The official website of the People’s Bank of China announced today that on May 11, 2022, the Executive Board of the International Monetary Fund (IMF) completed the five-yearly Special Drawing Right (SDR) valuation review. This is the first review since the yuan became an SDR basket currency in 2016.
The IMF Executive Board unanimously decided to maintain the current composition of the SDR basket of currencies, which is still composed of the US dollar, the euro, the RMB, the Japanese yen and the British pound, and to increase the weight of the RMB from 10.92% to 12.28% (an increase of 1.36 percentage points). The weight of the US dollar was raised from 41.73% to 43.38%, while the weight of the euro, yen and pound was lowered from 30.93%, 8.33% and 8.09% to 29.31%, 7.59% and 7.44% respectively, and the weight of the RMB remained in third place. The Executive Board decided that the new SDR currency basket will take effect on August 1 this year, and the next SDR valuation review will be carried out in 2027.

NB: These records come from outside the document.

(** Any key can stop every gatekeeper, without being registered.  A message
    of a fresh key, with its own signature, is accepted by the chain whatever the
    registry says; pRuntime takes messages of workers for well-formed, and a
    launched gatekeeper panics on one whose payload it cannot decode. *)
Theorem unregistered_key_stops_gatekeeper who k payload sig ts gk_rx cl_rx r1 r2 r3 block pre post g g1 fuel :
  let m := mkMessage (Worker k) GatekeeperEvent_topic payload in
  decode_GatekeeperEvent payload = None ->
  length sig = 64%nat -> sr25519_signature_ok sig = true -> sr25519_verify sig (encode_to_be_signed m 0) k = true ->
  Wired ts gk_rx cl_rx -> master_pubkey_on_chain g = true ->
  Z.of_nat (length (pre ++ m :: post)) < 2 ^ 64 -> (2 * length (pre ++ m :: post) < fuel)%nat ->
  handle ts gk_rx cl_rx block pre g = Ok tt g1 ->
  (forall s, Mq.expected_seq (Worker k) s = 0 ->
     exists s', Mq.sync_offchain_message (notify := MsgRouting.MessageRouteConfig) (Signed who) (mkSignedMessage m 0 sig) s
       = Ok Mq.PaysYes s' /\ m ∈ MqT.OutboundMessages (mq s')) /\
  exists b0 b1, subscribe_all (E := E) ts empty_bus = Ok tt b0 /\ dispatch_all (E := E) (pre ++ m :: post) b0 = Ok tt b1 /\
    Gk.process_messages (E := E) fuel gk_rx cl_rx r1 r2 r3 block (b1, g) = Panic.
Proof.
  intros m Hd Hl Hok Hv Hw Hon Hb Hfuel Hpre. split.
  - intros s Hs. by apply first_message_accepted.
  - apply (gatekeeper_stops ts gk_rx cl_rx r1 r2 r3 block pre m post g g1 fuel); try done.
    intros n. simpl. by rewrite Hd.
Qed.

(** ** The signer of the reports *)
Definition eco_channel (g : GatekeeperState) : MessageChannel := eco_egress (computing_economics g).

Lemma keeps_expect_crypto {S T A} (f : S -> T) (m : M S CryptoError A) :
  keeps f m -> keeps f (Gk.expect_crypto (E := E) m).
Proof. intros H s. specialize (H s). unfold wp, Gk.expect_crypto in *. by destruct (m s). Qed.

Lemma keeps_derive {S T} (f : S -> T) k info : keeps f (Crypto.derive_sr25519_pair k info).
Proof. unfold Crypto.derive_sr25519_pair. solve_keeps. Qed.

Lemma keeps_encrypt {S T} (f : S -> T) k info pk sec iv : keeps f (Crypto.encrypt_secret_to k info pk sec iv).
Proof.
  pose proof (fun k info => keeps_derive f k info).
  unfold Crypto.encrypt_secret_to, Crypto.derive_ecdh_key, Ecdh.from_secret, Ecdh.agree, Aead.encrypt, Aead.load_key.
  solve_keeps.
Qed.

Lemma keeps_restore {S T} (f : S -> T) sec : keeps f (Crypto.restore_from_secret_key sec).
Proof. unfold Crypto.restore_from_secret_key. solve_keeps. Qed.

Lemma keeps_on_queue m : keeps eco_channel (Gk.on_queue (E := E) m).
Proof. intros g. unfold wp, Gk.on_queue. by destruct (m _). Qed.

Lemma keeps_push payload topic : keeps eco_channel (Gk.push (E := E) payload topic).
Proof. unfold Gk.push. apply keeps_bind; [apply keeps_gets|intros g]. apply keeps_on_queue. Qed.

Lemma keeps_on_economics m : keeps eco_egress m -> keeps eco_channel (Gk.on_economics (E := E) m).
Proof.
  intros Hm g. specialize (Hm (computing_economics g)). unfold wp, Gk.on_economics in *.
  by destruct (m (computing_economics g)).
Qed.

End Gatekeeper.
#[export] Hint Resolve keeps_expect_crypto keeps_derive keeps_encrypt keeps_restore keeps_on_queue keeps_push : keeps.

Section Signer.
Context {prof : Profile} {cfg : Config} {codec : Codec} {prcodec : PrCodec} {gkcodec : GkCodec}.
Context {P : PrCrypto} {F : FixedLib} {E : Type}.

Lemma keeps_replay m w : keeps eco_egress (Economics.replay (E := E) m w).
Proof. intros e. unfold wp, Economics.replay. by destruct (m _) as [? []|? []| |]. Qed.

Lemma keeps_on_tokenomic {A} (m : M TokenomicInfo E A) w : keeps eco_egress (Economics.on_tokenomic m w).
Proof. intros e. unfold wp, Economics.on_tokenomic. by destruct (m _). Qed.

Lemma keeps_egress_push p t : keeps eco_egress (Economics.egress_push (E := E) p t).
Proof. intros e. unfold wp, Economics.egress_push. by destruct (SendQueue.push_data _ _ _ _). Qed.

Lemma keeps_ordmap f : (forall k w, keeps eco_egress (f k w)) ->
  keeps eco_egress (Economics.ordmap_for_each_mut (E := E) f).
Proof. intros Hf. unfold Economics.ordmap_for_each_mut, Economics.get_worker. solve_keeps. Qed.

#[local] Hint Resolve keeps_replay keeps_on_tokenomic keeps_egress_push : keeps.
#[local] Hint Unfold Economics.put_worker Economics.get_worker : keeps.

Lemma keeps_will block : keeps eco_egress (Economics.will_process_block (E := E) block).
Proof.
  unfold Economics.will_process_block, Economics.sum_share, Tokenomic.share, Tokenomic.square.
  repeat (keeps_step || apply keeps_ordmap). unfold Economics.put_worker. solve_keeps.
Qed.

Lemma keeps_did block : keeps eco_egress (Economics.did_process_block (E := E) block).
Proof.
  unfold Economics.did_process_block. repeat (apply keeps_ordmap || keeps_step).
  unfold Economics.finish_worker, Economics.judge_worker, Economics.charge_worker, Economics.put_worker. solve_keeps.
Qed.

Lemma keeps_system_event origin event block : keeps eco_egress (Economics.process_system_event (E := E) origin event block).
Proof.
  unfold Economics.process_system_event, Economics.get_worker, Economics.put_worker.
  repeat (apply keeps_ordmap || keeps_step).
  all: apply keeps_modify; intros e; by destruct (workers e !! _).
Qed.

Lemma keeps_computing_report origin event block :
  keeps eco_egress (Economics.process_computing_report (E := E) origin event block).
Proof.
  unfold Economics.process_computing_report, Economics.settle_heartbeat, Economics.get_worker, Economics.put_worker.
  solve_keeps.
Qed.

Lemma keeps_eco_gatekeeper_event origin event :
  keeps eco_egress (Economics.process_gatekeeper_event (E := E) origin event).
Proof.
  unfold Economics.process_gatekeeper_event, Economics.update_tokenomic_parameters, Tokenomic.params_from. solve_keeps.
Qed.

(** ** Runs of a gatekeeper *)
Inductive op :=
| OpRegister | OpUnregister
| OpUploaded (k : MasterPublicKey)
| OpSetHistory (h : list RotatedMasterKey)
| OpAppend (k : RotatedMasterKey)
| OpSwitch (id height : Z)
| OpShare (k : WorkerPublicKey) (h : EcdhPublicKey) (n : Z)
| OpRotate (new_key : Pair) (b : BlockInfo) (id : Z) (l : list (WorkerPublicKey * EcdhPublicKey)) (key : Pair)
| OpCluster (b : BlockInfo) (o : MessageOrigin) (ev : ClusterEvent)
| OpGatekeeper (o : MessageOrigin) (ev : GatekeeperEvent)
| OpWill (b : BlockInfo) | OpDid (b : BlockInfo)
| OpReport (o : MessageOrigin) (ev : WorkingReportEvent) (b : BlockInfo)
| OpSystem (o : MessageOrigin) (ev : SystemEvent) (b : BlockInfo)
| OpParams (o : MessageOrigin) (ev : GatekeeperEvent).

Definition run_op (o : op) : M GatekeeperState E unit :=
  match o with
  | OpRegister => Gk.register_on_chain
  | OpUnregister => Gk.unregister_on_chain
  | OpUploaded k => Gk.master_pubkey_uploaded k
  | OpSetHistory h => Gk.set_master_key_history h;;; mret tt
  | OpAppend k => Gk.append_master_key k;;; mret tt
  | OpSwitch id height => Gk.switch_master_key id height;;; mret tt
  | OpShare k h n => Gk.share_master_key k h n
  | OpRotate new_key b id l key => Gk.process_master_key_rotation_request new_key b id l key
  | OpCluster b o ev => Gk.process_cluster_event b o ev
  | OpGatekeeper o ev => Gk.process_gatekeeper_event o ev
  | OpWill b => Gk.will_process_block b
  | OpDid b => Gk.did_process_block b
  | OpReport o ev b => Gk.on_economics (Economics.process_computing_report o ev b)
  | OpSystem o ev b => Gk.on_economics (Economics.process_system_event o ev b)
  | OpParams o ev => Gk.on_economics (Economics.process_gatekeeper_event o ev)
  end.

#[local] Hint Resolve keeps_will keeps_did keeps_system_event keeps_computing_report keeps_eco_gatekeeper_event
  keeps_on_economics : keeps.

Lemma keeps_encrypt_key_to info pk sec n : keeps eco_channel (Gk.encrypt_key_to (E := E) info pk sec n).
Proof. unfold Gk.encrypt_key_to, Gk.generate_iv. solve_keeps. Qed.

#[local] Hint Resolve keeps_encrypt_key_to : keeps.

(** No operation of the gatekeeper, a rotation of the master key included,
    touches the channel of its economics. *)
Lemma run_op_keeps o : keeps eco_channel (run_op o).
Proof.
  destruct o; simpl; unfold Gk.register_on_chain, Gk.unregister_on_chain, Gk.master_pubkey_uploaded,
    Gk.set_master_key_history, Gk.append_master_key, Gk.switch_master_key, Gk.share_master_key,
    Gk.share_master_key_history, Gk.share_latest_master_key, Gk.process_master_key_rotation_request,
    Gk.encrypt_for_all, Gk.process_cluster_event, Gk.get_cluster_key, Gk.process_gatekeeper_event,
    Gk.process_random_number_event, Gk.next_random_number, Gk.will_process_block, Gk.did_process_block,
    Gk.emit_random_number; solve_keeps.
  all: unfold Gk.encrypt_for_all, Gk.next_random_number; solve_keeps.
Qed.

Inductive gk_run : GatekeeperState -> GatekeeperState -> Prop :=
| gk_nil g : gk_run g g
| gk_step g g1 o g2 : gk_run g g1 -> run_op o g1 = Ok tt g2 -> gk_run g g2.

Lemma gk_run_channel g g' : gk_run g g' -> eco_channel g' = eco_channel g.
Proof.
  induction 1 as [|g g1 o g2 Hr IH Ho]; [done|]. rewrite <- IH. exact (keeps_ok _ _ _ _ _ (run_op_keeps o) Ho).
Qed.

(** ** The reports *)
Definition outbox (e : ComputingEconomics) : list SignedMessage :=
  ch_messages (SendQueue.entry (eco_queue e) (mc_sender (eco_egress e))).

Lemma keeps_queue_ordmap f : (forall k w, keeps eco_queue (f k w)) ->
  keeps eco_queue (Economics.ordmap_for_each_mut (E := E) f).
Proof. intros Hf. unfold Economics.ordmap_for_each_mut, Economics.get_worker. solve_keeps. Qed.

Lemma keeps_queue_finish block params k w : keeps eco_queue (Economics.finish_worker (E := E) block params k w).
Proof.
  assert (forall m w, keeps eco_queue (Economics.replay (E := E) m w)) as H1
    by (intros m w' e; unfold wp, Economics.replay; by destruct (m _) as [? []|? []| |]).
  assert (forall A (m : M TokenomicInfo E A) w, keeps eco_queue (Economics.on_tokenomic m w)) as H2
    by (intros A m w' e; unfold wp, Economics.on_tokenomic; by destruct (m _)).
  unfold Economics.finish_worker, Economics.judge_worker, Economics.charge_worker, Economics.put_worker. solve_keeps.
Qed.

(** What the end of a block adds to the queue is signed by the economics'
    signer. *)
Lemma did_process_block_signs block e :
  wp True (Economics.did_process_block (E := E) block)
    (fun _ e' => exists new, outbox e' = outbox e ++ new /\
       Forall (fun m => sender (message m) = mc_sender (eco_egress e) /\
         signature m = mc_signer (eco_egress e) (encode_to_be_signed (message m) (sequence m))) new)
    (fun _ _ => True) e.
Proof.
  unfold Economics.did_process_block. do 3 wp_step.
  assert (forall p, keeps eco_queue (Economics.ordmap_for_each_mut (E := E) (Economics.finish_worker block p)) /\
    keeps eco_egress (Economics.ordmap_for_each_mut (E := E) (Economics.finish_worker block p))) as Hk.
  { intros p. split; [apply keeps_queue_ordmap; intros; apply keeps_queue_finish|].
    apply keeps_ordmap. intros. unfold Economics.finish_worker, Economics.judge_worker, Economics.charge_worker,
      Economics.put_worker. solve_keeps. }
  cbv beta. destruct (Hk (tokenomic_params e)) as [Hq Hg].
  eapply wp_mono; [apply (wp_and _ _ _ _ _ _ _ (Hq e) (Hg e))| |done]. intros [] e1 [Hq1 Hg1].
  do 4 wp_step. cbv beta. destruct (negb _).
  2: { apply wp_ret. exists []. unfold outbox. simpl. by rewrite Hq1, Hg1, app_nil_r. }
  unfold wp, Economics.egress_push, SendQueue.push_data, SendQueue.enqueue_message, mbind, gets, modify. simpl.
  destruct (arith 64 _ (eco_queue e1)) as [n q|x q| |] eqn:Ha; [|done..].
  pose proof (keeps_ok id _ _ _ _ (keeps_arith id 64 _) Ha) as Hid. unfold id in Hid. subst q.
  unfold outbox. simpl. rewrite Egress.entry_insert, Hq1, Hg1. simpl. destruct (ch_dummy _).
  - exists []. by rewrite app_nil_r.
  - eexists. split; [reflexivity|]. by repeat constructor.
Qed.

(** A gatekeeper's message whose signature is not by the key on chain *)
Lemma bad_signature_rejected who m pk s {notify : QueueNotifyConfig} :
  sender (message m) = Gatekeeper -> RegistryT.GatekeeperMasterPubkey (registry s) = Some pk ->
  sr25519_verify (signature m) (encode_to_be_signed (message m) (sequence m)) pk = false ->
  exists e, Mq.sync_offchain_message (Signed who) m s = Err e s.
Proof.
  intros Hs Hk Hv.
  assert (wp False (Mq.sync_offchain_message (Signed who) m) (fun _ _ => False) (fun _ s' => s' = s) s) as Hw.
  { unfold Mq.sync_offchain_message, Mq.check_message, Mq.verify_signature. rewrite Hs. simpl.
    unfold ensure_signed. wp_steps; try done; congruence. }
  unfold wp in Hw. destruct (Mq.sync_offchain_message (Signed who) m s) as [|e s'| |]; try done.
  subst. by exists e.
Qed.

Lemma new_channel history egress q u :
  wp True (Gk.new (E := E) history egress q) (fun g _ => eco_channel g = egress) (fun _ _ => True) u.
Proof.
  unfold Gk.new. do 2 wp_step; [|done]. wp_step. unfold wp at 1, Gk.expect_crypto.
  by destruct (Crypto.restore_from_secret_key _ _) as [k []| | |].
Qed.

(** Rotating the master key strands the gatekeeper's reports.  Whatever a
    gatekeeper does after its start, rotations included, its economics keep
    signing with the first master key: once the chain knows another key, under
    which signatures of the first do not verify, every report it sends at the end
    of a block is rejected by the chain. *)
Theorem rotation_strands_reports {notify : QueueNotifyConfig} history key0 q g0 g block e' s pk :
  Gk.new (E := E) history (mkMessageChannel Gatekeeper (pair_sign key0)) q tt = Ok g0 tt ->
  gk_run g0 g ->
  Economics.did_process_block (E := E) block (computing_economics g) = Ok tt e' ->
  RegistryT.GatekeeperMasterPubkey (registry s) = Some pk ->
  (forall d, sr25519_verify (pair_sign key0 d) d pk = false) ->
  exists new, outbox e' = outbox (computing_economics g) ++ new /\
    Forall (fun m => forall who, exists x, Mq.sync_offchain_message (Signed who) m s = Err x s) new.
Proof.
  intros Hnew Hr Hd Hk Hv.
  pose proof (wp_ok _ _ _ _ _ _ _ (new_channel _ _ _ _) Hnew) as H0. simpl in H0.
  pose proof (gk_run_channel _ _ Hr) as Hc. rewrite H0 in Hc. unfold eco_channel in Hc.
  destruct (wp_ok _ _ _ _ _ _ _ (did_process_block_signs block _) Hd) as (new & Ho & Hf).
  exists new. split; [done|]. rewrite Hc in Hf. eapply Forall_impl; [exact Hf|].
  intros m [Hs Hsig] who. eapply bad_signature_rejected; [done|done|]. rewrite Hsig. apply Hv.
Qed.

The People’s Bank of China pointed out that China’s confidence and will in reform and opening up will not be shaken, and China will always adhere to expanding high-level opening up. In the next stage, the People’s Bank of China, together with various financial management departments, will continue to unswervingly promote the reform and opening up of China’s financial market, further simplify the procedures for foreign investors to enter the Chinese market, enrich the types of investable assets, and improve data disclosure. Improve the business environment, extend the trading hours of the inter-bank foreign exchange market, continuously improve the convenience of investing in the Chinese market, and create a more favorable environment for foreign investors and international institutions to invest in the Chinese market.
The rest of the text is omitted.